(* ===== verification/Rules.v ===== *)
(** * Rules: model, compiler and evaluator (internal/rules)

    A condition tree is compiled once into a predicate tree ([compile], with its
    structural checks and error positions) and walked per event ([Eval]).  The regexp
    engine is the class [RegexpEngine]: what the package uses of it is [Compile] and
    [MatchString].  A [RuleError] carries the field path and the reason as data, the
    text of the reason is not spelled. *)

From stdpp Require Import base list strings.
From Stdlib Require Import ZArith Lia Ascii.
From Corelib Require Import SpecFloat.
From S2P Require Import Prelude GoMap Json Paths Diff Numbers.

(** ** Model *)

Definition OpEq : string := "eq".
Definition OpNe : string := "ne".
Definition OpIn : string := "in".
Definition OpGt : string := "gt".
Definition OpGte : string := "gte".
Definition OpLt : string := "lt".
Definition OpLte : string := "lte".
Definition OpRegex : string := "regex".
Definition OpExists : string := "exists".

Definition FieldOp : string := "op".
Definition FieldEntityID : string := "entity_id".
Definition FieldAuthorID : string := "author_id".
Definition FieldSource : string := "source".

Definition validField (f : string) : bool :=
  str_eqb f FieldOp || str_eqb f FieldEntityID || str_eqb f FieldAuthorID || str_eqb f FieldSource.

Record Match := mkMatch {
  m_Path : string; m_Op : string; m_Old : json; m_New : json; m_HasOld : bool; m_HasNew : bool }.

(** A nil slice is [None], an empty one [Some []]. *)
Inductive Condition := mkCondition {
  c_All : option (list Condition);
  c_Any : option (list Condition);
  c_Not : option Condition;
  c_Field : string;
  c_Op : string;
  c_Value : json;
  c_Match : option Match }.

Definition ActionWebhook : string := "webhook".
Definition ActionLog : string := "log".

Record Retry := mkRetry { MaxAttempts : Z; Backoff : string }.
Record Webhook := mkWebhook { URL : string; SecretRef : string; TimeoutMS : Z; wh_Retry : Retry }.
Record LogAction := mkLogAction { Level : string }.
Record Action := mkRuleAction {
  a_Type : string; a_Webhook : option Webhook; a_Log : option LogAction; a_Params : string }.

Record Rule := mkRule {
  r_ID : string; r_Name : string; r_Enabled : bool; r_Condition : Condition;
  r_Actions : list Action; r_Version : Z; r_UpdatedAt : Z }.

Record EvalEvent := mkEvalEvent {
  ee_Op : string; ee_EntityID : string; ee_Author : string; ee_Source : string; ee_Changes : list Change }.

Inductive reason :=
| EmptyCondition | AmbiguousCondition | UnknownField (f : string) | NotAList | NotNumeric | NotAString
| InvalidPattern | UnknownOperator (op : string) | UnknownChangeOp (op : string) | EmptySegment (glob : string)
| MustNotBeEmpty | UnknownActionType (typ : string) | MustNotBeNegative.

Record RuleError := mkRuleError { re_Field : string; re_Reason : reason }.

(** ** Induction through the nested lists *)
Section ConditionInd.
Context (P : Condition -> Prop).
Context (Hc : forall all any no f o v m,
  (forall l, all = Some l -> Forall P l) -> (forall l, any = Some l -> Forall P l) ->
  (forall c, no = Some c -> P c) -> P (mkCondition all any no f o v m)).

Fixpoint condition_ind' (c : Condition) : P c :=
  let fix go (l : list Condition) : Forall P l :=
    match l with
    | [] => Forall_nil_2 P
    | x :: l' => Forall_cons_2 P x l' (condition_ind' x) (go l')
    end in
  match c with
  | mkCondition all any no f o v m =>
      Hc all any no f o v m
        (fun l => match all with Some l0 => fun E => eq_ind l0 (Forall P) (go l0) l (f_equal (default []) E) | None => fun E => match E in _ = x return match x with None => True | Some l1 => Forall P l1 end with eq_refl => I end end)
        (fun l => match any with Some l0 => fun E => eq_ind l0 (Forall P) (go l0) l (f_equal (default []) E) | None => fun E => match E in _ = x return match x with None => True | Some l1 => Forall P l1 end with eq_refl => I end end)
        (fun x => match no with Some x0 => fun E => eq_ind x0 P (condition_ind' x0) x (f_equal (default x0) E) | None => fun E => match E in _ = y return match y with None => True | Some x1 => P x1 end with eq_refl => I end end)
  end.
End ConditionInd.

(** ** Values as strings and numbers *)

Definition toStr (v : json) : string :=
  match v with
  | JStr t => t
  | JBool t => if t then "true" else "false"
  | JNum t => format_float t
  | JInt t => itoa t
  | JInt64 t => itoa t
  | _ => ""
  end.

Definition toFloat (v : json) : option float64 :=
  match v with
  | JNum t => Some t
  | JInt t => Some (intToFloat t)
  | JInt64 t => Some (intToFloat t)
  | JStr t => ParseFloat t
  | _ => None
  end.

Definition compareNum (op : string) (a b : float64) : bool :=
  if str_eqb op OpGt then SFltb b a
  else if str_eqb op OpGte then SFleb b a
  else if str_eqb op OpLt then SFltb a b
  else if str_eqb op OpLte then SFleb a b
  else false.

Class RegexpEngine (R : Type) := { regexpCompile : string -> option R; MatchString : R -> string -> bool }.

Section Rules.
Context {R : Type} `{RegexpEngine R}.

Record scalar := mkScalar {
  sp_field : string; sp_op : string; sp_str : string; sp_set : list (string * unit);
  sp_num : float64; sp_numOK : bool; sp_re : option R }.

Record matcher := mkMatcher {
  mp_segs : list string; mp_op : string; mp_old : json; mp_hasOld : bool; mp_new : json; mp_hasNew : bool }.

Inductive Predicate :=
| allPred (ps : list Predicate)
| anyPred (ps : list Predicate)
| notPred (inner : Predicate)
| scalarPred (s : scalar)
| matchPred (m : matcher).

(** ** Compilation *)

Inductive condKind := kindScalar | kindAll | kindAny | kindNot | kindMatch.

Definition isSome {A : Type} (o : option A) : bool := match o with Some _ => true | None => false end.

Definition kindsOf (c : Condition) : list condKind :=
  (if isSome (c_All c) then [kindAll] else []) ++ (if isSome (c_Any c) then [kindAny] else []) ++
  (if isSome (c_Not c) then [kindNot] else []) ++ (if isSome (c_Match c) then [kindMatch] else []) ++
  (if negb (str_eqb (c_Field c) "") || negb (str_eqb (c_Op c) "") then [kindScalar] else []).

Definition classify (c : Condition) (path : string) : res RuleError condKind :=
  match kindsOf c with
  | [] => Err (mkRuleError path EmptyCondition)
  | [k] => Ok k
  | _ => Err (mkRuleError path AmbiguousCondition)
  end.

Definition zero64 : float64 := S754_zero false.

Definition compileScalar (c : Condition) (path : string) : res RuleError Predicate :=
  let f := c_Field c in
  let op := c_Op c in
  if negb (validField f) then Err (mkRuleError (path +:+ ".field") (UnknownField f))
  else if str_eqb op OpEq || str_eqb op OpNe then Ok (scalarPred (mkScalar f op (toStr (c_Value c)) [] zero64 false None))
  else if str_eqb op OpIn then
    match c_Value c with
    | JArr list => Ok (scalarPred (mkScalar f OpIn "" (fold_left (fun set v => mset (toStr v) tt set) list []) zero64 false None))
    | _ => Err (mkRuleError (path +:+ ".in") NotAList)
    end
  else if str_eqb op OpGt || str_eqb op OpGte || str_eqb op OpLt || str_eqb op OpLte then
    match toFloat (c_Value c) with
    | Some n => Ok (scalarPred (mkScalar f op "" [] n true None))
    | None => Err (mkRuleError (path +:+ "." +:+ op) NotNumeric)
    end
  else if str_eqb op OpRegex then
    match c_Value c with
    | JStr s =>
        match regexpCompile s with
        | Some re => Ok (scalarPred (mkScalar f OpRegex "" [] zero64 false (Some re)))
        | None => Err (mkRuleError (path +:+ ".regex") InvalidPattern)
        end
    | _ => Err (mkRuleError (path +:+ ".regex") NotAString)
    end
  else if str_eqb op OpExists then Ok (scalarPred (mkScalar f OpExists "" [] zero64 false None))
  else Err (mkRuleError (path +:+ ".op") (UnknownOperator op)).

Definition compileGlob (glob path : string) : res RuleError (list string) :=
  if str_eqb glob "" then Ok []
  else
    let segs := split_on dot glob in
    if existsb (str_eqb "") segs then Err (mkRuleError path (EmptySegment glob)) else Ok segs.

Definition compileMatch (m : Match) (path : string) : res RuleError Predicate :=
  match compileGlob (m_Path m) (path +:+ ".path") with
  | Err e => Err e
  | Ok segs =>
      let op := m_Op m in
      if negb (str_eqb op "") && negb (str_eqb op "add") && negb (str_eqb op "change") && negb (str_eqb op "remove")
      then Err (mkRuleError (path +:+ ".op") (UnknownChangeOp op))
      else Ok (matchPred (mkMatcher segs op (m_Old m) (m_HasOld m) (m_New m) (m_HasNew m)))
  end.

(** The loop of [compileList] from element [i] on. *)
Definition compileListWith (comp : Condition -> string -> res RuleError Predicate) (path : string) : nat -> list Condition -> res RuleError (list Predicate) :=
  fix go (i : nat) (cs : list Condition) :=
    match cs with
    | [] => Ok []
    | c :: cs' =>
        match comp c (path +:+ "[" +:+ itoa (Z.of_nat i) +:+ "]") with
        | Err e => Err e
        | Ok p => match go (S i) cs' with Err e => Err e | Ok ps => Ok (p :: ps) end
        end
    end.

Fixpoint compile (c : Condition) (path : string) : res RuleError Predicate :=
  match classify c path with
  | Err e => Err e
  | Ok kind =>
      match c with
      | mkCondition all any no _ _ _ m =>
          match kind, all, any, no, m with
          | kindAll, Some cs, _, _, _ =>
              match compileListWith compile (path +:+ ".all") 0 cs with Err e => Err e | Ok ps => Ok (allPred ps) end
          | kindAny, _, Some cs, _, _ =>
              match compileListWith compile (path +:+ ".any") 0 cs with Err e => Err e | Ok ps => Ok (anyPred ps) end
          | kindNot, _, _, Some c', _ =>
              match compile c' (path +:+ ".not") with Err e => Err e | Ok p => Ok (notPred p) end
          | kindMatch, _, _, _, Some m' => compileMatch m' (path +:+ ".match")
          | _, _, _, _, _ => compileScalar c path
          end
      end
  end.

Definition Compile (c : Condition) : res RuleError Predicate := compile c "condition".

(** ** Evaluation *)

Definition scalarField (e : EvalEvent) (f : string) : string * bool :=
  let v :=
    if str_eqb f FieldOp then ee_Op e
    else if str_eqb f FieldEntityID then ee_EntityID e
    else if str_eqb f FieldAuthorID then ee_Author e
    else if str_eqb f FieldSource then ee_Source e
    else "" in
  (v, negb (str_eqb v "")).

Definition evalScalar (p : scalar) (e : EvalEvent) : bool :=
  let '(val, present) := scalarField e (sp_field p) in
  let op := sp_op p in
  if str_eqb op OpExists then present
  else if str_eqb op OpEq then present && str_eqb val (sp_str p)
  else if str_eqb op OpNe then negb (str_eqb val (sp_str p))
  else if str_eqb op OpIn then present && isSome (mget val (sp_set p))
  else if str_eqb op OpGt || str_eqb op OpGte || str_eqb op OpLt || str_eqb op OpLte then
    match ParseFloat val with
    | Some n => sp_numOK p && compareNum op n (sp_num p)
    | None => false
    end
  else if str_eqb op OpRegex then
    present && match sp_re p with Some re => MatchString re val | None => false end
  else false.

Fixpoint globSegs (segs parts : list string) : bool :=
  match segs, parts with
  | [], [] => true
  | s :: segs', p :: parts' => (str_eqb s "*" || str_eqb s p) && globSegs segs' parts'
  | _, _ => false
  end.

Definition globMatch (segs : list string) (path : string) : bool :=
  if str_eqb path "" then match segs with [] => true | _ => false end
  else
    let parts := split_on dot path in
    if negb (Nat.eqb (length parts) (length segs)) then false else globSegs segs parts.

(** The wire name of a change op. *)
Definition opString (o : Op) : string :=
  match o with OpAdd => "add" | OpChange => "change" | OpRemove => "remove" | OpOther s => s end.

Fixpoint evalMatch (p : matcher) (chs : list Change) : bool :=
  match chs with
  | [] => false
  | ch :: chs' =>
      if negb (str_eqb (mp_op p) "") && negb (str_eqb (opString (ChOp ch)) (mp_op p)) then evalMatch p chs'
      else if negb (globMatch (mp_segs p) (Path ch)) then evalMatch p chs'
      else if mp_hasOld p && negb (jsonEqual (Old ch) (mp_old p)) then evalMatch p chs'
      else if mp_hasNew p && negb (jsonEqual (New ch) (mp_new p)) then evalMatch p chs'
      else true
  end.

Fixpoint Eval (p : Predicate) (e : EvalEvent) : bool :=
  match p with
  | allPred ps => (fix go (ps : list Predicate) := match ps with [] => true | p :: ps' => if negb (Eval p e) then false else go ps' end) ps
  | anyPred ps => (fix go (ps : list Predicate) := match ps with [] => false | p :: ps' => if Eval p e then true else go ps' end) ps
  | notPred inner => negb (Eval inner e)
  | scalarPred s => evalScalar s e
  | matchPred m => evalMatch m (ee_Changes e)
  end.

(** ** Validation before a rule is stored *)

Definition validateWebhook (w : option Webhook) (path : string) : option RuleError :=
  match w with
  | None => Some (mkRuleError (path +:+ ".url") MustNotBeEmpty)
  | Some w =>
      if str_eqb (URL w) "" then Some (mkRuleError (path +:+ ".url") MustNotBeEmpty)
      else if (TimeoutMS w <? 0)%Z then Some (mkRuleError (path +:+ ".timeout_ms") MustNotBeNegative)
      else if (MaxAttempts (wh_Retry w) <? 0)%Z then Some (mkRuleError (path +:+ ".retry.max_attempts") MustNotBeNegative)
      else None
  end.

Fixpoint validateActionsFrom (i : nat) (actions : list Action) : option RuleError :=
  match actions with
  | [] => None
  | a :: actions' =>
      let path := "actions[" +:+ itoa (Z.of_nat i) +:+ "]" in
      let e :=
        if str_eqb (a_Type a) ActionWebhook then validateWebhook (a_Webhook a) (path +:+ ".webhook")
        else if str_eqb (a_Type a) ActionLog then None
        else Some (mkRuleError (path +:+ ".type") (UnknownActionType (a_Type a))) in
      match e with
      | Some e => Some e
      | None => validateActionsFrom (S i) actions'
      end
  end.

Definition ValidateActions (actions : list Action) : option RuleError :=
  match actions with
  | [] => Some (mkRuleError "actions" MustNotBeEmpty)
  | _ => validateActionsFrom 0 actions
  end.

Definition ValidateRule (r : Rule) : option RuleError :=
  if str_eqb (r_Name r) "" then Some (mkRuleError "name" MustNotBeEmpty)
  else
    match Compile (r_Condition r) with
    | Err e => Some e
    | Ok _ => ValidateActions (r_Actions r)
    end.

End Rules.

Arguments Predicate : clear implicits.
Arguments scalar : clear implicits.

== == ==

### WHAT THE EXERCISE ASKS
An exact copy of the lines above between the line holding "Context (P : Condition -> Prop)." and the line holding "match l with", inclusive, is the whole answer.

### RESPONSE BELOW
Context (P : Condition -> Prop).
Context (Hc : forall all any no f o v m,
  (forall l, all = Some l -> Forall P l) -> (forall l, any = Some l -> Forall P l) ->
  (forall c, no = Some c -> P c) -> P (mkCondition all any no f o v m)).

Fixpoint condition_ind' (c : Condition) : P c :=
  let fix go (l : list Condition) : Forall P l :=
    match l with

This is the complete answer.